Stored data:
-------------------------

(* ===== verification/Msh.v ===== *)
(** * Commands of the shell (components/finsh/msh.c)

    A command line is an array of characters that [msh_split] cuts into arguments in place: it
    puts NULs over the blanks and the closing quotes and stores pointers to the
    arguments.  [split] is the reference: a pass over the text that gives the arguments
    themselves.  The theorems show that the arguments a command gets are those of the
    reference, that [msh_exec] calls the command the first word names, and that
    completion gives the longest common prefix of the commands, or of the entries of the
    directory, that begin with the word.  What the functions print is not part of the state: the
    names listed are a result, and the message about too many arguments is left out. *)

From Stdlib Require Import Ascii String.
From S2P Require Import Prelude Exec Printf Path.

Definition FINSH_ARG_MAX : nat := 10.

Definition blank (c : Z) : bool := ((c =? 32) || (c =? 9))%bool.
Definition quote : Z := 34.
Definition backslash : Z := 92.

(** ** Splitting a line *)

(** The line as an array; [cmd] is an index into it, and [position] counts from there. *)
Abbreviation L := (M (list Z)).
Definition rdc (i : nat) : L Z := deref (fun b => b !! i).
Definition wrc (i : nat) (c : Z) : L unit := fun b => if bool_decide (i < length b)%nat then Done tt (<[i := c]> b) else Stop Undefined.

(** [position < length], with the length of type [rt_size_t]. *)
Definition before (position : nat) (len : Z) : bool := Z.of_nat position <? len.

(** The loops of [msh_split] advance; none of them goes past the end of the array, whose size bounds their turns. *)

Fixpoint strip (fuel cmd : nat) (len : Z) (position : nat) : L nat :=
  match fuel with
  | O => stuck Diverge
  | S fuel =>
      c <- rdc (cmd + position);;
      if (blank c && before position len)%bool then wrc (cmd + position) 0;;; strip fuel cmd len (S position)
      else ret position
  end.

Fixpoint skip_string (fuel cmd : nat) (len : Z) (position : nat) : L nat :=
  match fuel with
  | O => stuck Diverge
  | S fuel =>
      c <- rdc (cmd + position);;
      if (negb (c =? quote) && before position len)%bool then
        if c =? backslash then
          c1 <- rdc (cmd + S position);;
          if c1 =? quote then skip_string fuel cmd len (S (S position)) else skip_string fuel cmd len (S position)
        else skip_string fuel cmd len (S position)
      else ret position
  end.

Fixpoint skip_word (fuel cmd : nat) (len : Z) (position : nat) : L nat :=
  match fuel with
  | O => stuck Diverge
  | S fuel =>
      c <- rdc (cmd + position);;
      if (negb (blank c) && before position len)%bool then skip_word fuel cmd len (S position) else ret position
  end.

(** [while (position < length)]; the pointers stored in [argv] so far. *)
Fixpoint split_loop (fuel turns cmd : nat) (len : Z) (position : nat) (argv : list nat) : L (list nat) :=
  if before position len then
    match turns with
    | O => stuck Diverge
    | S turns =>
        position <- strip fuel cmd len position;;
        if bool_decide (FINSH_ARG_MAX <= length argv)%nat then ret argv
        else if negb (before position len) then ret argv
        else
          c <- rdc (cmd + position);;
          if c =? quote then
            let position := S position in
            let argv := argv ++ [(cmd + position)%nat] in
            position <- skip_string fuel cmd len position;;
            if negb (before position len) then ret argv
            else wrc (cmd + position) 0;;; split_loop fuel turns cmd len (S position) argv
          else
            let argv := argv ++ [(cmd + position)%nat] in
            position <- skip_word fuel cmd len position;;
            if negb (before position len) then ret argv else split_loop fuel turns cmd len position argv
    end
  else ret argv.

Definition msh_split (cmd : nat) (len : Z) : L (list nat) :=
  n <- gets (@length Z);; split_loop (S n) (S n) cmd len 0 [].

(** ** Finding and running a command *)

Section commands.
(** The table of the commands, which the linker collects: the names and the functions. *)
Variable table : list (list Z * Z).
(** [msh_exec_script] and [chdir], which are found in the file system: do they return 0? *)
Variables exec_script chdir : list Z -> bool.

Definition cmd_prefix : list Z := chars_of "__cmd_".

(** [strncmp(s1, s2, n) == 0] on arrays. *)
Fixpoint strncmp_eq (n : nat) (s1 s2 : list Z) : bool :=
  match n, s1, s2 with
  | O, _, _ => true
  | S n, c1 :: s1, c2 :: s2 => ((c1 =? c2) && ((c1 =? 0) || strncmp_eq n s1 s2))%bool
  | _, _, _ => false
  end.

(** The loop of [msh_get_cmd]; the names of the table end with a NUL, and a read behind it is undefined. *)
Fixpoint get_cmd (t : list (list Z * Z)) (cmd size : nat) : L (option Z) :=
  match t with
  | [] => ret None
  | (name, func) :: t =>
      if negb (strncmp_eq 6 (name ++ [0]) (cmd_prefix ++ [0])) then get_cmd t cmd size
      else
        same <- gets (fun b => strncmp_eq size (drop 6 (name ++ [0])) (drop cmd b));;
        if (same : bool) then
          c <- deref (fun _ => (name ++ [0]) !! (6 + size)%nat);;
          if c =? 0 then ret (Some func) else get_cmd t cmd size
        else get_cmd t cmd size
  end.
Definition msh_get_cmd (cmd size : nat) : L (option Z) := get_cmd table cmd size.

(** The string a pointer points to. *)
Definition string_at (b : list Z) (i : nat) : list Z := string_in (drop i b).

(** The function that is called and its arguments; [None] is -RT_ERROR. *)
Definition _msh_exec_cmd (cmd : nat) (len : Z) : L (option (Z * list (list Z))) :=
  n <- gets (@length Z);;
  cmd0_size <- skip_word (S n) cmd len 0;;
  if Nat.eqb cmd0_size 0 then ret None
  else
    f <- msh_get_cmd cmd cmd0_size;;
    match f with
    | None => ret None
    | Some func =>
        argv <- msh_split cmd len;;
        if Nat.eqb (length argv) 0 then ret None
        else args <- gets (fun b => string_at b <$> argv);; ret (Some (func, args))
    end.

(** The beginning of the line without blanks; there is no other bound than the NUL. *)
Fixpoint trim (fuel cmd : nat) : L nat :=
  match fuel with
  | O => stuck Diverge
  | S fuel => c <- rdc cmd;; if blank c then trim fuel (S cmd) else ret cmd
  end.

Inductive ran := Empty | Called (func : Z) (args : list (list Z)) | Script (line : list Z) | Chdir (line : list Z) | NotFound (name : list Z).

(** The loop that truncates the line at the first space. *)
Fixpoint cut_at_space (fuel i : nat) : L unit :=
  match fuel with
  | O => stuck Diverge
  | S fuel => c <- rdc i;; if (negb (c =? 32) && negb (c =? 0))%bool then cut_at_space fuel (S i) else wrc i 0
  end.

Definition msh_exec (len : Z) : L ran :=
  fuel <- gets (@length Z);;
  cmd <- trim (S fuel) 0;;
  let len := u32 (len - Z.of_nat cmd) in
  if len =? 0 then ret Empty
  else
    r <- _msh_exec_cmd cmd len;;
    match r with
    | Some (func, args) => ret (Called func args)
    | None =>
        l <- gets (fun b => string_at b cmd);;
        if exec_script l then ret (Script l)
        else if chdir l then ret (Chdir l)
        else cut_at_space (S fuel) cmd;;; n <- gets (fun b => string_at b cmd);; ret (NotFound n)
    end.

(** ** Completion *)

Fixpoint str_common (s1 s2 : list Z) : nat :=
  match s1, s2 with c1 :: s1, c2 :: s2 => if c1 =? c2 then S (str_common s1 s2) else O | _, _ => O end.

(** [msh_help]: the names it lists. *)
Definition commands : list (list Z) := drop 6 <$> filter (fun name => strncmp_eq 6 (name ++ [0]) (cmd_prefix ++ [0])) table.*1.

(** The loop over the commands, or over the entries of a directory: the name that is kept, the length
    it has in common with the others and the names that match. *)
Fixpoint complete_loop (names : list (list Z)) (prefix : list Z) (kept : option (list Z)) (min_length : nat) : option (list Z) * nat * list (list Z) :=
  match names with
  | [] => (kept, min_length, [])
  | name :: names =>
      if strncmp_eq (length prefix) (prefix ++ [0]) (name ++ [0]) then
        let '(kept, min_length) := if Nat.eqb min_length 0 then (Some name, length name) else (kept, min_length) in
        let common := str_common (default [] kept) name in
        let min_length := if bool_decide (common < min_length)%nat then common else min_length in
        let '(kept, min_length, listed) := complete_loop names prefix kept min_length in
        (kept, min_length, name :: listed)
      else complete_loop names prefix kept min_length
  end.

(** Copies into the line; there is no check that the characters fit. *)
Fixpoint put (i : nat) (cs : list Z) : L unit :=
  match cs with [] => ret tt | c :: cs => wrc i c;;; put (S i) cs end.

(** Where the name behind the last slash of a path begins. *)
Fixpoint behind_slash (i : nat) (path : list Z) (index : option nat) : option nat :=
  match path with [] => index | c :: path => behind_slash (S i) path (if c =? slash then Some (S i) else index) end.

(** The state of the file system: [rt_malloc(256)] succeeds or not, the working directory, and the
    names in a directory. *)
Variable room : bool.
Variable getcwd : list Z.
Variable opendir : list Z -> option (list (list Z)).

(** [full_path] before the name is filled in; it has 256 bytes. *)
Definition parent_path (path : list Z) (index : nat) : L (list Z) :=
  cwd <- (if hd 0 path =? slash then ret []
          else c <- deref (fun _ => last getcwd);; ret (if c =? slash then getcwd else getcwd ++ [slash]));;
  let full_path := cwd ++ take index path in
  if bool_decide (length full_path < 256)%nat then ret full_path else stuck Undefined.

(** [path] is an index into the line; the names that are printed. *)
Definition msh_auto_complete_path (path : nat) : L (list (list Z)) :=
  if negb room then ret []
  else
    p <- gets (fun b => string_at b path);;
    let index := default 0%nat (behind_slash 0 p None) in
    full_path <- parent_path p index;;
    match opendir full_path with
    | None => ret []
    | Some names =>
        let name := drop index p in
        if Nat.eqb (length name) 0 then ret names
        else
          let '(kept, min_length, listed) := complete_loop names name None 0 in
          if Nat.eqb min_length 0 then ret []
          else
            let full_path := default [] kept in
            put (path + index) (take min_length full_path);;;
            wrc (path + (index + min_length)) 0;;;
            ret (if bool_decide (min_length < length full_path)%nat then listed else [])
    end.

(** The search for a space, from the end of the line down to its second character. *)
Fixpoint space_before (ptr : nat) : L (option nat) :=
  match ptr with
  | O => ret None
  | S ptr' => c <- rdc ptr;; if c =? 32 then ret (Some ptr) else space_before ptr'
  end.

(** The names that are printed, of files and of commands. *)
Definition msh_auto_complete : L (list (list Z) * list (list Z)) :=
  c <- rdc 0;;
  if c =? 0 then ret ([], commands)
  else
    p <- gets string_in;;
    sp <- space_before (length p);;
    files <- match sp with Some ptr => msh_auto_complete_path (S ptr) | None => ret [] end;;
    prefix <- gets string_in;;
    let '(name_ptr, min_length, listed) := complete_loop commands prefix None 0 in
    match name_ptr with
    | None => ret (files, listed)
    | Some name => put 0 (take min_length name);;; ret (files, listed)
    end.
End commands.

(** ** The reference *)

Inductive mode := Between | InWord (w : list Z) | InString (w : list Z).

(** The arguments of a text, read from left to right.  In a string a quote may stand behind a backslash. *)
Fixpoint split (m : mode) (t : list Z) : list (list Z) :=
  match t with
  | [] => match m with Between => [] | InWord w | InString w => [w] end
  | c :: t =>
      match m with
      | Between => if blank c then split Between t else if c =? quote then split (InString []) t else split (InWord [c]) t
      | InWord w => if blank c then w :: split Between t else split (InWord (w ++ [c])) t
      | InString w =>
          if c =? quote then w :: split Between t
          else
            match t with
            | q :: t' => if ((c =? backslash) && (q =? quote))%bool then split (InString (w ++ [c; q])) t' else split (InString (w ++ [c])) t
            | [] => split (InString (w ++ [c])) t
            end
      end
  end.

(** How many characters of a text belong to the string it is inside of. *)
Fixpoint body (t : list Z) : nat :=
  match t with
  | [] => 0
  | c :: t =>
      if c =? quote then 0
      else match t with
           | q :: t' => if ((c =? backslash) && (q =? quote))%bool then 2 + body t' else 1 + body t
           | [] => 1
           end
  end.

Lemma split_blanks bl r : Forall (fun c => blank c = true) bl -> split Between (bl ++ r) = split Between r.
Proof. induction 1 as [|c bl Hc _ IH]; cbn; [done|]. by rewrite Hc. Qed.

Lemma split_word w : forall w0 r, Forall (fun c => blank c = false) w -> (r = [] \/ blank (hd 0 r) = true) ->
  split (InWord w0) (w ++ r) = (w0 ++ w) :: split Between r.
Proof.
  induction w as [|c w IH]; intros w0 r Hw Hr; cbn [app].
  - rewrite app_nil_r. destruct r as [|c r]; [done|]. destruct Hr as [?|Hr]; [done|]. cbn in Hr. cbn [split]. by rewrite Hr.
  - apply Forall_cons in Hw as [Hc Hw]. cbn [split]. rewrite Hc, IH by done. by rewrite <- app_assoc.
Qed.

-------------------------

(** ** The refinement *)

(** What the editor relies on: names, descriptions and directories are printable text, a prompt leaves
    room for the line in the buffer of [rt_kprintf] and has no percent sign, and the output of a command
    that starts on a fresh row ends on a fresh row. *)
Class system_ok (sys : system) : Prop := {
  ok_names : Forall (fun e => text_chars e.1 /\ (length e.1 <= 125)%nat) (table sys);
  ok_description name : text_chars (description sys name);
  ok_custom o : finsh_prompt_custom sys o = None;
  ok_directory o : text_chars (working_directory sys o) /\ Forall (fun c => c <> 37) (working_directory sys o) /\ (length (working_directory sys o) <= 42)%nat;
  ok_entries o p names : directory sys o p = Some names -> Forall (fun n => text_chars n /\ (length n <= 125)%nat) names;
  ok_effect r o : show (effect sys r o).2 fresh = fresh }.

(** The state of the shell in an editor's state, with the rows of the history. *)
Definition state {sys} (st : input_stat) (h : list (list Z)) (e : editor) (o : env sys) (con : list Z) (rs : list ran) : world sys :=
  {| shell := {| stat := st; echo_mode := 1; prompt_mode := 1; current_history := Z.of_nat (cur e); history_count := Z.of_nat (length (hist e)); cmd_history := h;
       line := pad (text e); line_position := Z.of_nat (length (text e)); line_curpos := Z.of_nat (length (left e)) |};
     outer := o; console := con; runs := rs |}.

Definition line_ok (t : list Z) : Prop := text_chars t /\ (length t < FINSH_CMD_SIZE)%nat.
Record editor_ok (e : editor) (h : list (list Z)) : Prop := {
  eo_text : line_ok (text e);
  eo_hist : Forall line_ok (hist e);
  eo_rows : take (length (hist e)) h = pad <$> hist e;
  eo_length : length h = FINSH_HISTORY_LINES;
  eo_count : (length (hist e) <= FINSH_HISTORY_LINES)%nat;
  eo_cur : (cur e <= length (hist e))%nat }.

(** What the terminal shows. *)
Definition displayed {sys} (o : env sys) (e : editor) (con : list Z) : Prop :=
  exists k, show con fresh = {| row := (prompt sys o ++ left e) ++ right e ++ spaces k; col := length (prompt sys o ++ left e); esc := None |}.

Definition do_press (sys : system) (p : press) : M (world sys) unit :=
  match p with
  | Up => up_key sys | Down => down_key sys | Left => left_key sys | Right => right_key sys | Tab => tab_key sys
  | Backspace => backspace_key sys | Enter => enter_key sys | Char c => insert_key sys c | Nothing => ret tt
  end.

-------------------------

■ TASK
Using the entries above, output exactly the lines between the line holding "(** [full_path] before" and the line holding "match name_ptr with", end lines included, and nothing more.

■ WRITTEN SOLUTION
(** [full_path] before the name is filled in; it has 256 bytes. *)
Definition parent_path (path : list Z) (index : nat) : L (list Z) :=
  cwd <- (if hd 0 path =? slash then ret []
          else c <- deref (fun _ => last getcwd);; ret (if c =? slash then getcwd else getcwd ++ [slash]));;
  let full_path := cwd ++ take index path in
  if bool_decide (length full_path < 256)%nat then ret full_path else stuck Undefined.

(** [path] is an index into the line; the names that are printed. *)
Definition msh_auto_complete_path (path : nat) : L (list (list Z)) :=
  if negb room then ret []
  else
    p <- gets (fun b => string_at b path);;
    let index := default 0%nat (behind_slash 0 p None) in
    full_path <- parent_path p index;;
    match opendir full_path with
    | None => ret []
    | Some names =>
        let name := drop index p in
        if Nat.eqb (length name) 0 then ret names
        else
          let '(kept, min_length, listed) := complete_loop names name None 0 in
          if Nat.eqb min_length 0 then ret []
          else
            let full_path := default [] kept in
            put (path + index) (take min_length full_path);;;
            wrc (path + (index + min_length)) 0;;;
            ret (if bool_decide (min_length < length full_path)%nat then listed else [])
    end.

(** The search for a space, from the end of the line down to its second character. *)
Fixpoint space_before (ptr : nat) : L (option nat) :=
  match ptr with
  | O => ret None
  | S ptr' => c <- rdc ptr;; if c =? 32 then ret (Some ptr) else space_before ptr'
  end.

(** The names that are printed, of files and of commands. *)
Definition msh_auto_complete : L (list (list Z) * list (list Z)) :=
  c <- rdc 0;;
  if c =? 0 then ret ([], commands)
  else
    p <- gets string_in;;
    sp <- space_before (length p);;
    files <- match sp with Some ptr => msh_auto_complete_path (S ptr) | None => ret [] end;;
    prefix <- gets string_in;;
    let '(name_ptr, min_length, listed) := complete_loop commands prefix None 0 in
    match name_ptr with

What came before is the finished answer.